ACTION ITEM —
Output only the lines of the entries that follow, starting at the one with "H. pose proof" and running down to the one with "ltac:(lia)) as Pf.", both included and unchanged.

Top of DATA FOR THIS TASK

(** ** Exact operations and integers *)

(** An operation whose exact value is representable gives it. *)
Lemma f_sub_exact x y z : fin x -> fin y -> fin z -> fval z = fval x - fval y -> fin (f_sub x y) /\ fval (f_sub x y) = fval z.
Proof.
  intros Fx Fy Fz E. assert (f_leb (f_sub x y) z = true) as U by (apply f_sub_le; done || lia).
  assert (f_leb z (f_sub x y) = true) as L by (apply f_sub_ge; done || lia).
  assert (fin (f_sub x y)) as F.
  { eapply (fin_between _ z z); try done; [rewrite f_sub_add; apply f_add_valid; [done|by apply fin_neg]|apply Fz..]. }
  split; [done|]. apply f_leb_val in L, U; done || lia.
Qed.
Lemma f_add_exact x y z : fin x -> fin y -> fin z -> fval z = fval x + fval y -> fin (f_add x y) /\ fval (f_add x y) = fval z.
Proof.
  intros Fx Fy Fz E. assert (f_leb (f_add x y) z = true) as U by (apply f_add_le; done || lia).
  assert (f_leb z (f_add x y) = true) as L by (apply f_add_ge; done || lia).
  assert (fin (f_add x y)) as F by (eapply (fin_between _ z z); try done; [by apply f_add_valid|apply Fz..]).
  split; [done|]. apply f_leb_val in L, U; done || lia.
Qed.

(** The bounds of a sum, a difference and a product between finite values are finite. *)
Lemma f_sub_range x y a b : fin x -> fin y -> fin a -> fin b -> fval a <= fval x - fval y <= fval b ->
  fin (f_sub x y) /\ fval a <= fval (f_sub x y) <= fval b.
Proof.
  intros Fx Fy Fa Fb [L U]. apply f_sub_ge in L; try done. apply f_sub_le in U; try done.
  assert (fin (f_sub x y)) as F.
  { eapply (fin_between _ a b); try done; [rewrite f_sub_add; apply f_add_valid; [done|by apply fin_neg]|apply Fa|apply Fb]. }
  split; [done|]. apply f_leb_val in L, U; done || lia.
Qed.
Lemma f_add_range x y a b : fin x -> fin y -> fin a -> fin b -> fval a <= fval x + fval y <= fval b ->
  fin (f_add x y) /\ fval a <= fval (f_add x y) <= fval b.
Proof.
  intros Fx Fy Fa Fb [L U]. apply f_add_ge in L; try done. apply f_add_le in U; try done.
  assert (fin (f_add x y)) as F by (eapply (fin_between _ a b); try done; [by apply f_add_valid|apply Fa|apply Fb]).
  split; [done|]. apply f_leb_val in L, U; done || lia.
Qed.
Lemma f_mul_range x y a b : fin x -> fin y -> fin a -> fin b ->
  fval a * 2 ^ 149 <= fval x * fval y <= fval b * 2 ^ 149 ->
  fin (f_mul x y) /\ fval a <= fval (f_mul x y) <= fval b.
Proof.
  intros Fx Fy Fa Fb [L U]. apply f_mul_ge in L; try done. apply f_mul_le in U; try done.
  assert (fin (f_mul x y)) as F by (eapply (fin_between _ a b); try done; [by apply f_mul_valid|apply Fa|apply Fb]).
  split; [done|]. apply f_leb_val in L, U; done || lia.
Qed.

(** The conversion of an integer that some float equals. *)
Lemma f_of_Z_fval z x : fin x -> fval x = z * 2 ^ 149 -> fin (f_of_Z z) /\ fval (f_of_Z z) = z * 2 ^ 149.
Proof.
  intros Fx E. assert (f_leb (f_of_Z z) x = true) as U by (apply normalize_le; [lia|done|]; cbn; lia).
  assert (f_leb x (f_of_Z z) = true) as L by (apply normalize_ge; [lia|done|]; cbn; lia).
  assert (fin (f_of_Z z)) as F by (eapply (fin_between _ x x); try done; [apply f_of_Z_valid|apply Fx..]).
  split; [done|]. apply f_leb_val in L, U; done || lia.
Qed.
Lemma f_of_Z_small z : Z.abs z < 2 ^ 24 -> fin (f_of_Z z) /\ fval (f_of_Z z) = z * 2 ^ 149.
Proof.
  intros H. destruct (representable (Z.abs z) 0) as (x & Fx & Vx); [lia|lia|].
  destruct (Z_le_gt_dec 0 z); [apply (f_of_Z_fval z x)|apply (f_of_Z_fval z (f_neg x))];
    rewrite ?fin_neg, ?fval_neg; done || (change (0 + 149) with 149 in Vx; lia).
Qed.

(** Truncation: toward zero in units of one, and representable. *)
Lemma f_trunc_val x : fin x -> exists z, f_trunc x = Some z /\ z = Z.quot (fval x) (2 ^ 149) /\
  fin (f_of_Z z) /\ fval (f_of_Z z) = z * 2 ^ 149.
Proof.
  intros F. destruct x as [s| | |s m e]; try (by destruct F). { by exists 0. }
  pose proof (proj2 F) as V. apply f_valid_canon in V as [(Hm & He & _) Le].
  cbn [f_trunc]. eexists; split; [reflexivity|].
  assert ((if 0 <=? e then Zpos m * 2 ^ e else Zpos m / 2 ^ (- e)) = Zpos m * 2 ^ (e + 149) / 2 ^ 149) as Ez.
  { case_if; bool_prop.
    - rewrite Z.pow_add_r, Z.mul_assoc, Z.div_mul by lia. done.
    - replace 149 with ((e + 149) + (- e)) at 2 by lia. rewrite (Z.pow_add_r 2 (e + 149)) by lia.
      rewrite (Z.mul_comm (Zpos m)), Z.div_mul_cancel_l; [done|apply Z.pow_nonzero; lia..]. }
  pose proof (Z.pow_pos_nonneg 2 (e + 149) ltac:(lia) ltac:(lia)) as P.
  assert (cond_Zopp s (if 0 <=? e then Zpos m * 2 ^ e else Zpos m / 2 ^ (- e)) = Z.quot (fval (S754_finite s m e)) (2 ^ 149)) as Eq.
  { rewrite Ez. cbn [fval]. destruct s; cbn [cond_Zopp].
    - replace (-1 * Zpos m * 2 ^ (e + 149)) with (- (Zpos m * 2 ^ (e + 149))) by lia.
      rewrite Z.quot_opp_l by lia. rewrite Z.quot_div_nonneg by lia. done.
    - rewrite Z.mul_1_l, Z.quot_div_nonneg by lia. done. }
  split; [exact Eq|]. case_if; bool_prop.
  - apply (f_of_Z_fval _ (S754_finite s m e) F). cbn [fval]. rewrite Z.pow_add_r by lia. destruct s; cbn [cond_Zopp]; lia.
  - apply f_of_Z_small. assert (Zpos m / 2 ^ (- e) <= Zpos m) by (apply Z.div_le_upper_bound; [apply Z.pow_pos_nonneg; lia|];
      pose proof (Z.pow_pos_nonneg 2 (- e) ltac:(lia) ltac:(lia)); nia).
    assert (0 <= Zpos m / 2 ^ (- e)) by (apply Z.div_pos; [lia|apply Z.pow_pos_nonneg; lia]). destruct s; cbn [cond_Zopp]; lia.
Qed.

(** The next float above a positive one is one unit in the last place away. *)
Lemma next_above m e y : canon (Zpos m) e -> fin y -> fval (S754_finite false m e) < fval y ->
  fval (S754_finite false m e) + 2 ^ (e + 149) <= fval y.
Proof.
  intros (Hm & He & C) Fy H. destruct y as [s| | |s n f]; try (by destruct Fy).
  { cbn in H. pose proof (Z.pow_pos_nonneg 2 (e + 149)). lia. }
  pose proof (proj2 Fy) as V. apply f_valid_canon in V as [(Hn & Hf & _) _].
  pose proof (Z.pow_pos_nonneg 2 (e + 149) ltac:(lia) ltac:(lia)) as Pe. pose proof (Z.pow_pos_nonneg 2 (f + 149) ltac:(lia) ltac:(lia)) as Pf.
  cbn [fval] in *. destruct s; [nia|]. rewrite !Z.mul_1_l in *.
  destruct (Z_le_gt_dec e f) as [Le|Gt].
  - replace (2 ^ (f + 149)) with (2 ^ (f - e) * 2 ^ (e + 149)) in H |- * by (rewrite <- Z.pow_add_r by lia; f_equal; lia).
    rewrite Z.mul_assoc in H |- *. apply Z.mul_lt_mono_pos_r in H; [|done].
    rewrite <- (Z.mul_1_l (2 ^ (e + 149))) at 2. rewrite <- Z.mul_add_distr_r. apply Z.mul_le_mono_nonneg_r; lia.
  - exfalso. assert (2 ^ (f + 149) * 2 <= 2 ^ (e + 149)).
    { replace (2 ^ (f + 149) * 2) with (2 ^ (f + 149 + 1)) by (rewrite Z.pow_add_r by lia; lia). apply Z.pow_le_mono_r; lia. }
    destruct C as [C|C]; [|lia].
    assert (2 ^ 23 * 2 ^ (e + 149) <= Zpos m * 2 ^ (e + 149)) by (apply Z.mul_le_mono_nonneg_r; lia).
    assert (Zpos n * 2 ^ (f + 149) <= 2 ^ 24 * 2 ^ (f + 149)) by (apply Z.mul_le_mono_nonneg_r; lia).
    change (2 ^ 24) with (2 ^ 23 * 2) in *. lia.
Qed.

Bottom of DATA FOR THIS TASK

OUTPUT —
  { cbn in H. pose proof (Z.pow_pos_nonneg 2 (e + 149)). lia. }
  pose proof (proj2 Fy) as V. apply f_valid_canon in V as [(Hn & Hf & _) _].
  pose proof (Z.pow_pos_nonneg 2 (e + 149) ltac:(lia) ltac:(lia)) as Pe. pose proof (Z.pow_pos_nonneg 2 (f + 149) ltac:(lia) ltac:(lia)) as Pf.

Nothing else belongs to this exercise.